• WORK INSTRUCTION
Within the data that follows, how many lines carry the string "Lemma"? Give the number alone.

***** DATA PROVIDED *****

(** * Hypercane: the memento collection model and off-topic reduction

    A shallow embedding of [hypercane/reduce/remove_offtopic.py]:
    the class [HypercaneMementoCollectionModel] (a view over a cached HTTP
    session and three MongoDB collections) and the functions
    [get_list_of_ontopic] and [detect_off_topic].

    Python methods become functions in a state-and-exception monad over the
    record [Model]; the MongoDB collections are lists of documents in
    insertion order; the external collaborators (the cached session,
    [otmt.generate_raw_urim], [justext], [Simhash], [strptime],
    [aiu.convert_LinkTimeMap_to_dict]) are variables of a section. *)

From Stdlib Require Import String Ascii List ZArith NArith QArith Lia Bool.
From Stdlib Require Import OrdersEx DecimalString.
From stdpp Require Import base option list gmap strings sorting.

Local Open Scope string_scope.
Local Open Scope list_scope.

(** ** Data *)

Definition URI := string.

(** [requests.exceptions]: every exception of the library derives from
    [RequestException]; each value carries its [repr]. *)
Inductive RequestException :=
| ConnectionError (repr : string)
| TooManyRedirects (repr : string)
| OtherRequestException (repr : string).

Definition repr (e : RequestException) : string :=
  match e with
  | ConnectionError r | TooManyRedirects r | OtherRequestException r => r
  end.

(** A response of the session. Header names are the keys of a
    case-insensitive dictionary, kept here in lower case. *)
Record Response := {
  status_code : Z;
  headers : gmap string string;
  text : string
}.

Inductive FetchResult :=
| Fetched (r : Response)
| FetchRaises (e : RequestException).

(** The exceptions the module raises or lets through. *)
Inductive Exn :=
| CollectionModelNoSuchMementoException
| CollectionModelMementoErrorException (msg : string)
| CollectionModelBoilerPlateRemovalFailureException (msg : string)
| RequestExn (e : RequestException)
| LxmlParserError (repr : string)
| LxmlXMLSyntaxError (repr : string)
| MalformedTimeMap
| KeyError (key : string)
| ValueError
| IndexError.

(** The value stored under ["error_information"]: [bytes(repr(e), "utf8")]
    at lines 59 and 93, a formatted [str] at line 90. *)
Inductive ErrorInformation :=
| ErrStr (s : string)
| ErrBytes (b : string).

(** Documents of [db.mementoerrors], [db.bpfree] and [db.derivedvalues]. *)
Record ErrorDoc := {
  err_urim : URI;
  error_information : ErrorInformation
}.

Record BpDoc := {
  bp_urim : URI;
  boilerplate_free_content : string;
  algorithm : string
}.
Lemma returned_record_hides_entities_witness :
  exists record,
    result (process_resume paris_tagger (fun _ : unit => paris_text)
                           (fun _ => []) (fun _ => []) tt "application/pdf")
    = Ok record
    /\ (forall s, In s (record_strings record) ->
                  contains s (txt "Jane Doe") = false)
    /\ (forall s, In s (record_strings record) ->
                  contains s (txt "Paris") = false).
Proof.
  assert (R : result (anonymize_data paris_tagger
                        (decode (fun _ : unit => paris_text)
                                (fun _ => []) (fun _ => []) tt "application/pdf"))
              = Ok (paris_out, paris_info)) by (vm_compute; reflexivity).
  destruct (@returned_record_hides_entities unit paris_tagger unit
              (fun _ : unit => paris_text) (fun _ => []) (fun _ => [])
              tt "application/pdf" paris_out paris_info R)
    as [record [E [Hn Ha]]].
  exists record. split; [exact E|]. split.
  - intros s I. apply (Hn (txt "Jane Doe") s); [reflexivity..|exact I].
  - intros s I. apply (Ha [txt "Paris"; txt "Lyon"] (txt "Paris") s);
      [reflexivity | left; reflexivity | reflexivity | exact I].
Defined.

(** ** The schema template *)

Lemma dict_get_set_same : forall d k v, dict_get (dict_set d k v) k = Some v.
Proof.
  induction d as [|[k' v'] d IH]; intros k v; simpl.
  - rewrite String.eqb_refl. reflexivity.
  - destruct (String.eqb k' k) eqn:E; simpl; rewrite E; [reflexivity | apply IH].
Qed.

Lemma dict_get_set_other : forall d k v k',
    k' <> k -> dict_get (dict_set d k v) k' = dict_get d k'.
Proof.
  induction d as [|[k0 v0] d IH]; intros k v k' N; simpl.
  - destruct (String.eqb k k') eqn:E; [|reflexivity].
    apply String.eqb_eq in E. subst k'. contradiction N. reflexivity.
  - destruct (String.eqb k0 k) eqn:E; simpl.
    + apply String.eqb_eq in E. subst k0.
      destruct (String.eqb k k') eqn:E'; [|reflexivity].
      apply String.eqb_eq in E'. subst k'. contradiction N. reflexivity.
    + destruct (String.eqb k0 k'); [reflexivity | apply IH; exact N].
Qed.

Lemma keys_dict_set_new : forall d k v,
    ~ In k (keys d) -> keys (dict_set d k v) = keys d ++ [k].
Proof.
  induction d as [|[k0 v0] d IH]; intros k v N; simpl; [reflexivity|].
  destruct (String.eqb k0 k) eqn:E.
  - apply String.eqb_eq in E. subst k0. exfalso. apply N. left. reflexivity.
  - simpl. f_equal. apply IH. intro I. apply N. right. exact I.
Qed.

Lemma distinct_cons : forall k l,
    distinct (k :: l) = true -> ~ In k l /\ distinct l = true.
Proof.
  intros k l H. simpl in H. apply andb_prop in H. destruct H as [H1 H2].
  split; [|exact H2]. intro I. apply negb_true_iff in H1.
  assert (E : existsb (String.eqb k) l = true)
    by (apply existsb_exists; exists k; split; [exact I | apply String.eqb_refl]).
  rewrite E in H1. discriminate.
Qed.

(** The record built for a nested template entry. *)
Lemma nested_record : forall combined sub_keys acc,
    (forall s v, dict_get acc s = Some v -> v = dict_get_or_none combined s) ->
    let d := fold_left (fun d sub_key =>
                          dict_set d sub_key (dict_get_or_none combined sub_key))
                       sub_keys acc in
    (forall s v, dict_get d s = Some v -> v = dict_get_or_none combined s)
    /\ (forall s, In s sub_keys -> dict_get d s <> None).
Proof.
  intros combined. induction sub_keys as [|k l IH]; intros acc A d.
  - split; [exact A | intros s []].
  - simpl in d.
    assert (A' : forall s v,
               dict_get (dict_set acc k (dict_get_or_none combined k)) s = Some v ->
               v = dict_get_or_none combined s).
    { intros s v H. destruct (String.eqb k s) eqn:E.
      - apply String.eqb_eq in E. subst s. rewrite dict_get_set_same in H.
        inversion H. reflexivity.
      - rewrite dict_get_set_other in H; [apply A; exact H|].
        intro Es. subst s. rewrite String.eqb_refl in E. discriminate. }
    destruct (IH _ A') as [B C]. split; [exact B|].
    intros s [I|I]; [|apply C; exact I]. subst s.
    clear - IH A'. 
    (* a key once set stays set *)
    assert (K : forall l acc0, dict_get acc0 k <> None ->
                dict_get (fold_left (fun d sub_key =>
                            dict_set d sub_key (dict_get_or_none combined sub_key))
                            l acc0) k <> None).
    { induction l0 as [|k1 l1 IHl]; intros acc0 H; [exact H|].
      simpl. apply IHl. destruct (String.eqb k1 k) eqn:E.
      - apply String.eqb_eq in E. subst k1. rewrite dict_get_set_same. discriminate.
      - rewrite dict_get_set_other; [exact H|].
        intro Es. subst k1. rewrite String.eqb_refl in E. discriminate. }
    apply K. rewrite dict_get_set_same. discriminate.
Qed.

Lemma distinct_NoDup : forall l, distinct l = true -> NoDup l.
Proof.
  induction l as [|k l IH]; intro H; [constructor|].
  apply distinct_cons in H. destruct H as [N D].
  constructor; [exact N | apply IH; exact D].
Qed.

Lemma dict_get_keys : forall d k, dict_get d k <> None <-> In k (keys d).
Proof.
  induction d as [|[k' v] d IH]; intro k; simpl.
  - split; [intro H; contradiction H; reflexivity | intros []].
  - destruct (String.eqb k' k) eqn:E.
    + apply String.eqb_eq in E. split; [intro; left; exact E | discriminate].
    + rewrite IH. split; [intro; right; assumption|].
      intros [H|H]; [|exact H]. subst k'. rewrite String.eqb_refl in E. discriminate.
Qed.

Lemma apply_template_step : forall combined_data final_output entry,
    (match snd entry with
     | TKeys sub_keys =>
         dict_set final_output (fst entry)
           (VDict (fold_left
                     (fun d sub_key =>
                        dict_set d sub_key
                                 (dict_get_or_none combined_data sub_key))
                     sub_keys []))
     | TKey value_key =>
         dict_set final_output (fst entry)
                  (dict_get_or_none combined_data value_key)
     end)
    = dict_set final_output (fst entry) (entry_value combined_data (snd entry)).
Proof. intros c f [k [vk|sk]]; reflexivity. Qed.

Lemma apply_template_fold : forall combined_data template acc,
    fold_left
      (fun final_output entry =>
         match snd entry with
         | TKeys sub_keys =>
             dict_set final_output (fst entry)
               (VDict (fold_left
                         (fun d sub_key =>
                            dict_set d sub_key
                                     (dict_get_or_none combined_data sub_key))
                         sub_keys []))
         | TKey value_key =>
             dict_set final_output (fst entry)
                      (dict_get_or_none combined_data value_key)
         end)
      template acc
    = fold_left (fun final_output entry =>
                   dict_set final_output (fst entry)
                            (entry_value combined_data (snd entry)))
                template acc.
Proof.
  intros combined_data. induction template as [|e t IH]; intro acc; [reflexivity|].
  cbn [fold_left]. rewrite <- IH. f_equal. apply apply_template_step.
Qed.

*****

• REPLY TO THE EXERCISE
10